WHAT YOU WILL DO.
Copy out every line of the records in which "destruct" can be found.

================

(** Ben hands in on the eve of the due date; the owner gives him 80. *)
Lemma submit_then_grade_witness :
  exists g gr,
    fst (gradeSubmission Demo.owner "a1" "s2" (Demo.marks 80) Demo.gradingDay
           (snd (submitAssessment Demo.uri Demo.ben "a1" Demo.answer
                   (Demo.due - msPerDay) "s2" Demo.lateStore)))
    = Sent ("Submission graded successfully", g)
    /\ Submission.student g = User._id Demo.ben
    /\ Submission.submittedAt g = Demo.due - msPerDay
    /\ Submission.isLate g
       = (Demo.due - msPerDay
          >? Assessment.dueDate (Demo.essay1_with [Demo.twoDaysLate]))
    /\ Submission.status g = graded
    /\ Submission.grade g = Some gr
    /\ (0 <= Grade.points gr)%Q
    /\ (Grade.points gr <= pointsOf (Demo.marks 80))%Q
    /\ (Demo.due - msPerDay
        <= Assessment.dueDate (Demo.essay1_with [Demo.twoDaysLate]) ->
        Grade.points gr = pointsOf (Demo.marks 80)).
Proof.
  apply (submit_then_grade Demo.uri Demo.ben Demo.owner "a1" Demo.answer
           (Demo.marks 80)
           (Demo.due - msPerDay) Demo.gradingDay "s2" Demo.lateStore
           (Demo.essay1_with [Demo.twoDaysLate])
           "Assessment submitted successfully"
           (newSubmission Demo.ben Demo.answer (Demo.due - msPerDay) false)).
  - vm_compute. reflexivity.
  - reflexivity.
  - vm_compute. reflexivity.
  - reflexivity.
  - reflexivity.
Defined.

(** X9. A student who has just handed in and looks at the assessment is sent
    that one submission and no other, however many the assessment has;
    this when the instructor of the assessment and the students who have
    handed in, the one who looks among them, are users still. *)
Theorem submit_then_view uri users user id body now oid st a m n :
  st !! id = Some a ->
  manages user a = false ->
  fst (submitAssessment uri user id body now oid st) = Sent (m, n) ->
  Assessment.instructor a ∈ users ->
  User._id user ∈ users ->
  (forall s, In s (Assessment.submissions a) -> Submission.student s ∈ users) ->
  exists r s',
    getAssessmentById users user id
      (snd (submitAssessment uri user id body now oid st))
    = (Sent r, snd (submitAssessment uri user id body now oid st))
    /\ Assessment.submissions r = [s']
    /\ s' = subdocOf oid n
    /\ Submission._id s' = oid
    /\ Submission.student s' = User._id user
    /\ Submission.submittedAt s' = now
    /\ Submission.content s' = default JNull (field "content" body)
    /\ Submission.grade s' = None.
Proof.
  intros Ha Hm Hs Hi Hu Hl.
  destruct (submitAssessment_Sent _ _ _ _ _ _ _ _ _ Ha Hs) as [Hp [Hf [Hr Hst]]].
  injection Hr as -> ->. cbn [snd] in Hst.
  rewrite Hst, getAssessmentById_cases, lookup_insert_eq.
  set (n := newSubmission user body now (now >? Assessment.dueDate a)).
  cbn [Assessment.with_submissions Assessment.instructor Assessment.isPublished
       Assessment.submissions].
  rewrite (populated_Some _ _ Hi).
  change (manages user (Assessment.with_submissions
                          (Assessment.submissions a ++ [subdocOf oid n])%list a))
    with (manages user a).
  rewrite Hm, Hp, filterOwn_Some.
  - eexists. eexists. split; [reflexivity |].
    cbn [Assessment.with_submissions Assessment.submissions].
    split; [| repeat split].
    unfold own. rewrite List.filter_app.
    fold (own (User._id user) (Assessment.submissions a)).
    rewrite (own_none _ _ Hf).
    cbn [app List.filter subdocOf Submission.student n newSubmission
         new_student].
    unfold sameId. rewrite String.eqb_refl. reflexivity.
  - intros s Hin. apply in_app_or in Hin as [Hin | [<- | []]];
      [apply Hl, Hin | exact Hu].
Qed.

(** Ben hands in after Ana and looks. *)
Lemma submit_then_view_witness :
  exists r s',
    getAssessmentById Demo.users Demo.ben "a1"
      (snd (submitAssessment Demo.uri Demo.ben "a1" Demo.answer
              (Demo.due - msPerDay) "s2" Demo.lateStore))
    = (Sent r,
       snd (submitAssessment Demo.uri Demo.ben "a1" Demo.answer
              (Demo.due - msPerDay) "s2" Demo.lateStore))
    /\ Assessment.submissions r = [s']
    /\ s' = subdocOf "s2"
              (newSubmission Demo.ben Demo.answer (Demo.due - msPerDay) false)
    /\ Submission._id s' = "s2"
    /\ Submission.student s' = User._id Demo.ben
    /\ Submission.submittedAt s' = Demo.due - msPerDay
    /\ Submission.content s' = default JNull (field "content" Demo.answer)
    /\ Submission.grade s' = None.
Proof.
  apply (submit_then_view Demo.uri Demo.users Demo.ben "a1" Demo.answer
           (Demo.due - msPerDay) "s2" Demo.lateStore
           (Demo.essay1_with [Demo.twoDaysLate])
           "Assessment submitted successfully").
  - vm_compute. reflexivity.
  - reflexivity.
  - vm_compute. reflexivity.
  - vm_compute. reflexivity.
  - vm_compute. reflexivity.
  - intros s [<- | []]. vm_compute. reflexivity.
Defined.

(** ** Updates and the submissions *)

Lemma students_twice (a : Assessment.t) x l1 l2 l3 :
  students a = (l1 ++ x :: l2 ++ x :: l3)%list -> ~ NoDup (students a).
Proof.
  intros -> H. apply NoDup_app in H as [_ [_ H]].
  apply NoDup_cons in H as [H _]. apply H.
  apply list_elem_of_In, in_or_app. right. left. reflexivity.
Qed.

(** C5, counterexample. Ana has handed in. The owner's update pushes a
    second submission under her name: the request passes the ownership
    check and is answered, and the assessment is stored with two
    submissions of one student. *)
Lemma pushed_submission_duplicates_student :
  Demo.lateStore !! "a1" = Some (Demo.essay1_with [Demo.twoDaysLate])
  /\ onePerStudent Demo.lateStore
  /\ fst (updateAssessment Demo.owner "a1" Demo.pushAgain Demo.lateStore)
     = Sent (Some (Demo.essay1_with [Demo.twoDaysLate; Demo.anaAgain]))
  /\ snd (updateAssessment Demo.owner "a1" Demo.pushAgain Demo.lateStore) !! "a1"
     = Some (Demo.essay1_with [Demo.twoDaysLate; Demo.anaAgain])
  /\ students (Demo.essay1_with [Demo.twoDaysLate; Demo.anaAgain])
     = ["u-ana"; "u-ana"]
  /\ ~ onePerStudent
        (snd (updateAssessment Demo.owner "a1" Demo.pushAgain Demo.lateStore)).
Proof.
  assert (E : snd (updateAssessment Demo.owner "a1" Demo.pushAgain
                     Demo.lateStore) !! "a1"
              = Some (Demo.essay1_with [Demo.twoDaysLate; Demo.anaAgain]))
    by (vm_compute; reflexivity).
  split; [vm_compute; reflexivity |].
  split.
  { change Demo.lateStore
      with (serve Demo.uri Demo.store1
              (Submit Demo.ana "a1" Demo.answer (Demo.due + 2 * msPerDay) "s1")).
    apply serve_onePerStudent, fresh_onePerStudent.
    intros id a Ha. unfold Demo.store1 in Ha.
    apply lookup_singleton_Some in Ha as [_ <-]. reflexivity. }
  split; [vm_compute; reflexivity |].
  split; [exact E |].
  split; [reflexivity |].
  intros H. specialize (H "a1" _ E).
  revert H. apply (students_twice _ "u-ana" [] [] []). reflexivity.
Qed.

(** ** Paging *)

Lemma ceilOf_spec n d :
  0 < d -> (ceilOf n d - 1) * d < n <= ceilOf n d * d.
Proof.
  intros Hd. unfold ceilOf.
  set (x := (inject_Z n / inject_Z d)%Q).
  assert (HD : (0 < inject_Z d)%Q).
  { change 0%Q with (inject_Z 0). rewrite <- Zlt_Qlt. exact Hd. }
  assert (Hx : (x * inject_Z d == inject_Z n)%Q).
  { unfold x. field. intros E. rewrite E in HD. discriminate HD. }
  split.
  - pose proof (Qceiling_lt x) as Hlt.
    apply (Qmult_lt_compat_r _ _ _ HD) in Hlt.
    rewrite Hx, <- inject_Z_mult, <- Zlt_Qlt in Hlt. exact Hlt.
  - pose proof (Qle_ceiling x) as Hle.
    apply (Qmult_le_compat_r _ _ (inject_Z d)) in Hle;
      [| apply Qlt_le_weak, HD].
    rewrite Hx, <- inject_Z_mult, <- Zle_Qle in Hle. exact Hle.
Qed.

Lemma ceilOf_unique n d c :
  0 < d -> (c - 1) * d < n <= c * d -> ceilOf n d = c.
Proof. intros Hd Hc. pose proof (ceilOf_spec n d Hd). nia. Qed.

Lemma ceilOf_lt n d p : 0 < d -> (p < ceilOf n d <-> p * d < n).
Proof. intros Hd. pose proof (ceilOf_spec n d Hd). split; intros; nia. Qed.

Lemma ceilOf_nonneg n d : 0 < d -> 0 <= n -> 0 <= ceilOf n d.
Proof. intros Hd Hn. pose proof (ceilOf_spec n d Hd). nia. Qed.
(* ===== verification/_CoqProject ===== *)
-Q . S2P
Common.v
Prelude.v
VFS.v
OSFile.v
LRU.v
Crc32.v
Page.v
Slotted.v
Telemetry.v
BufferPool.v
PoolInv.v
PoolOps.v
PoolProps.v
WAL.v
DBPage.v
DB.v
DBSpec.v
DBProps.v
Recovery.v
RecoverySpec.v
LockManager.v
Roaring.v
Segment.v
Utf8.v
Query.v
MVCC.v
Compression.v
PoolPins.v
PoolLatch.v
PoolAlloc.v
BTreePage.v
BTreeNode.v
BTree.v
BTreeSpec.v
BTreeLocked.v
BTreeWalk.v
BTreeJoin.v
KVRecover.v
KVStore.v
KVSpec.v
PoolTrace.v
KVPut.v
KVProps.v
KVIter.v
KVLatch.v
KVSplit.v
KVOpen.v
KVReplica.v
KVReplicaSpec.v
HotSwap.v
Interfaces.v
HotSwapSpec.v
HotSwapMigrate.v
InterfaceLocks.v
InterfaceSpec.v
HotSwapIter.v
KVClients.v
UQLLexer.v
UQLParser.v
UQLParserSpec.v
UQLExec.v
UQLSpec.v
UQLProps.v
UQLWrites.v
UQLDemo.v
RangeCursor.v
ORM.v
Scorer.v
Kernel.v
KernelCluster.v
KernelSearch.v
KernelInsert.v
KernelDocs.v
(* ===== verification/VFS.v ===== *)
(** The block devices (interfaces.go section 1, vfs.go): the [BlockDevice]
    interface as a class of operations with the laws its clients rely on, and
    the in-memory device as an implementation that discharges them.
    The file-backed device is in OSFile.v. *)

From Stdlib Require Import Strings.Byte.
From S2P Require Import Common.
From S2P Require Import Prelude.

(** ** The interface *)

(** [ReadAt(p, off)] fills the first [n] bytes of a caller's buffer of the
    given length and returns [(n, err)]; the bytes read come back as a map.
    [WriteAt(p, off)] takes the buffer as a map and a length.  [Stat] is used
    for [Size()] only. *)
Class BlockDevice (D : Type) := {
  ReadAt : D -> forall (len off : Z), result (mem * Z * option error);
  WriteAt : D -> mem -> forall (len off : Z), result (Z * option error) * D;
  Sync : D -> option error * D;
  StatSize : D -> result Z;
  CloseDevice : D -> option error * D
}.

(** What a device promises: its contents are a byte map that is zero past the
    size; reads at a non-negative offset return and see the contents; a write
    that reports no error replaces exactly the range; a failed write, a sync
    and a stat change nothing outside the range; a sync keeps the size. *)
Class BlockDeviceSpec (D : Type) `{BlockDevice D} := {
  dev_size : D -> Z;
  dev_at : D -> Z -> byte;
  dev_size_nonneg : forall d, 0 <= dev_size d;
  dev_past_end : forall d i, dev_size d <= i -> dev_at d i = Byte.x00;
  ReadAt_returns : forall d len off, 0 <= off ->
    exists p n e, ReadAt d len off = Ok (p, n, e);
  ReadAt_data : forall d len off p n e, 0 <= len -> 0 <= off ->
    ReadAt d len off = Ok (p, n, e) ->
    0 <= n <= len /\ (forall i, 0 <= i < n -> p i = dev_at d (off + i));
  ReadAt_full : forall d len off p n, 0 <= len -> 0 <= off ->
    ReadAt d len off = Ok (p, n, None) -> n = len;
  ReadAt_eof : forall d len off p n e, 0 <= len -> 0 <= off ->
    ReadAt d len off = Ok (p, n, Some e) -> errors_Is e EOF = true ->
    dev_size d <= off + n;
  WriteAt_returns : forall d p len off, 0 <= off ->
    exists n e d', WriteAt d p len off = (Ok (n, e), d');
  WriteAt_data : forall d p len off n d', 0 <= len -> 0 <= off ->
    WriteAt d p len off = (Ok (n, None), d') ->
    dev_size d' = Z.max (dev_size d) (off + len) /\
    (forall i, off <= i < off + len -> dev_at d' i = p (i - off));
  WriteAt_frame : forall d p len off r d' i, 0 <= len -> 0 <= off ->
    WriteAt d p len off = (r, d') -> ~ (off <= i < off + len) ->
    dev_at d' i = dev_at d i;
  Sync_frame : forall d e d', Sync d = (e, d') -> forall i, dev_at d' i = dev_at d i;
  Sync_size : forall d e d', Sync d = (e, d') -> dev_size d' = dev_size d;
  StatSize_spec : forall d z, StatSize d = Ok z -> z = dev_size d
}.

(** ** MemDevice *)

(** [data []byte] as its length and its bytes. *)
Record MemDevice := mkMemDevice { md_length : N; md_data : mem }.

Definition md_len (m : MemDevice) : Z := Z.of_N (md_length m).

Definition NewMemDevice : MemDevice := {| md_length := 0; md_data := zero_mem |}.

Module MemDevice.

Definition ReadAt (m : MemDevice) (len off : Z) : result (mem * Z * option error) :=
  if md_len m <=? off then Ok (zero_mem, 0, Some EOF)
  else if off <? 0 then Panic
  else
    let n := Z.min len (md_len m - off) in
    let p : mem := fun i => md_data m (off + i) in
    if n <? len then Ok (p, n, Some EOF) else Ok (p, n, None).

Definition WriteAt (m : MemDevice) (p : mem) (len off : Z) :
    result (Z * option error) * MemDevice :=
  let endOffset := off + len in
  let m1 :=
    if md_len m <? endOffset
    then {| md_length := Z.to_N endOffset;
            md_data := fun i => if i <? md_len m then md_data m i else Byte.x00 |}
    else m in
  if off <? 0 then (Panic, m1)
  else
    let n := Z.min len (md_len m1 - off) in
    (Ok (n, None),
     {| md_length := md_length m1;
        md_data := fun i =>
          if (off <=? i) && (i <? off + n) then p (i - off) else md_data m1 i |}).

Definition Sync (m : MemDevice) : option error * MemDevice := (None, m).

Definition Stat (m : MemDevice) : result Z := Ok (md_len m).

Definition Close (m : MemDevice) : option error * MemDevice :=
  (None, {| md_length := 0; md_data := zero_mem |}).

End MemDevice.

#[export] Instance MemDevice_BlockDevice : BlockDevice MemDevice := {|
  ReadAt := MemDevice.ReadAt;
  WriteAt := MemDevice.WriteAt;
  Sync := MemDevice.Sync;
  StatSize := MemDevice.Stat;
  CloseDevice := MemDevice.Close
|}.

(** The contents of a device: [data] inside its length, zero elsewhere. *)
Definition md_at (m : MemDevice) (i : Z) : byte :=
  if (0 <=? i) && (i <? md_len m) then md_data m i else Byte.x00.

Lemma md_read_data d len off p n e :
  0 <= len -> 0 <= off -> MemDevice.ReadAt d len off = Ok (p, n, e) ->
  (0 <= n <= len /\ (forall i, 0 <= i < n -> p i = md_at d (off + i))) /\
  (e = None -> n = len) /\ (e <> None -> md_len d <= off + n).
Proof.
  intros Hl Ho. unfold MemDevice.ReadAt, md_at. intros E.
  repeat case_match; simplify_eq; bprop; split_and!; intros; try done; try lia.
  all: case_match; [done | bprop; lia].
Qed.

Lemma md_write_data d p len off n d' :
  0 <= len -> 0 <= off -> MemDevice.WriteAt d p len off = (Ok (n, None), d') ->
  md_len d' = Z.max (md_len d) (off + len) /\
  (forall i, off <= i < off + len -> md_at d' i = p (i - off)).
Proof.
  intros Hl Ho. unfold MemDevice.WriteAt, md_at. intros E.
  repeat case_match; simplify_eq; bprop; unfold md_len in *; cbn in *; split; try lia; intros i Hi.
  all: repeat (case_match; bprop); repeat (case_match; bprop); try done; lia.
Qed.

Lemma md_write_frame d p len off r d' i :
  0 <= len -> 0 <= off -> MemDevice.WriteAt d p len off = (r, d') ->
  ~ (off <= i < off + len) -> md_at d' i = md_at d i.
Proof.
  intros Hl Ho. unfold MemDevice.WriteAt, md_at. intros E Hi.
  repeat case_match; simplify_eq; bprop; unfold md_len in *; cbn in *; repeat (case_match; bprop); try done; lia.
Qed.

#[export] Program Instance MemDevice_Spec : BlockDeviceSpec MemDevice := {|
  dev_size := md_len;
  dev_at := md_at
|}.
Next Obligation. intros d. unfold md_len. lia. Qed.
Next Obligation. intros d i. unfold md_at. intros. case_match; [bprop; lia | done]. Qed.
Next Obligation.
  intros d len off Ho. cbn. unfold MemDevice.ReadAt.
  repeat case_match; bprop; try lia; eauto.
Qed.
Next Obligation. intros d len off p n e ?? E. by apply md_read_data in E as [? _]. Qed.
Next Obligation. intros d len off p n ?? E. apply md_read_data in E as (_ & E & _); auto. Qed.
Next Obligation. intros d len off p n e ?? E ?. apply md_read_data in E as (_ & _ & E); auto. Qed.
Next Obligation.
  intros d p len off Ho. cbn. unfold MemDevice.WriteAt.
  repeat case_match; bprop; try lia; eauto.
Qed.
Next Obligation. intros d p len off n d' ?? E. by apply md_write_data in E. Qed.
Next Obligation. intros d p len off r d' i ?? E ?. by eapply md_write_frame in E. Qed.
Next Obligation. intros. cbn in *. unfold MemDevice.Sync in *. by simplify_eq. Qed.
Next Obligation. intros. cbn in *. unfold MemDevice.Sync in *. by simplify_eq. Qed.
Next Obligation. intros. cbn in *. unfold MemDevice.Stat in *. by simplify_eq. Qed.

(** ** Device round trip *)

(** After a write at any non-negative offset (growing the device when it
    reaches past the end) the in-memory device reads back exactly the written
    bytes, and every byte outside the range is as before, zero in a new gap. *)
Theorem MemDevice_read_after_write d p len off :
  0 <= len -> 0 <= off ->
  exists d' q,
    MemDevice.WriteAt d p len off = (Ok (len, None), d') /\
    md_len d' = Z.max (md_len d) (off + len) /\
    (0 < len -> MemDevice.ReadAt d' len off = Ok (q, len, None)) /\
    (forall i, 0 <= i < len -> q i = p i) /\
    (forall i, ~ (off <= i < off + len) -> md_at d' i = md_at d i).
Proof.
  intros Hl Ho. destruct (MemDevice.WriteAt d p len off) as [r d'] eqn:E.
  pose proof (fun i => md_write_frame _ _ _ _ _ _ i Hl Ho E) as Hframe.
  assert (r = Ok (len, None)) as ->.
  { unfold MemDevice.WriteAt in E. repeat case_match; simplify_eq; bprop; try lia.
    all: unfold md_len in *; cbn in *; do 2 f_equal; lia. }
  destruct (md_write_data _ _ _ _ _ _ Hl Ho E) as [Hsz Hdat].
  exists d', (fun i => md_data d' (off + i)). split_and!; [done | lia | | | done].
  - intros Hpos. unfold MemDevice.ReadAt. repeat case_match; bprop; try lia.
    replace (len `min` (md_len d' - off)) with len by lia. done.
  - intros i Hi. specialize (Hdat (off + i) ltac:(lia)).
    replace (off + i - off) with i in Hdat by lia. rewrite <- Hdat.
    unfold md_at. case_match; [done | bprop; lia].
Qed.

Lemma MemDevice_read_after_write_witness :
  exists d', MemDevice.WriteAt NewMemDevice (fun _ => Byte.x41) 3 5 = (Ok (3, None), d') /\ md_len d' = 8.
Proof.
  destruct (MemDevice_read_after_write NewMemDevice (fun _ => Byte.x41) 3 5) as (d' & q & H1 & H2 & _);
    [lia | lia |].
  exists d'. split; [exact H1 | exact H2].
Defined.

================

SOLUTION FOR THIS EXERCISE.
  destruct (submitAssessment_Sent _ _ _ _ _ _ _ _ _ Ha Hs) as [Hp [Hf [Hr Hst]]].
  intros Hl Ho. destruct (MemDevice.WriteAt d p len off) as [r d'] eqn:E.
  destruct (md_write_data _ _ _ _ _ _ Hl Ho E) as [Hsz Hdat].
  destruct (MemDevice_read_after_write NewMemDevice (fun _ => Byte.x41) 3 5) as (d' & q & H1 & H2 & _);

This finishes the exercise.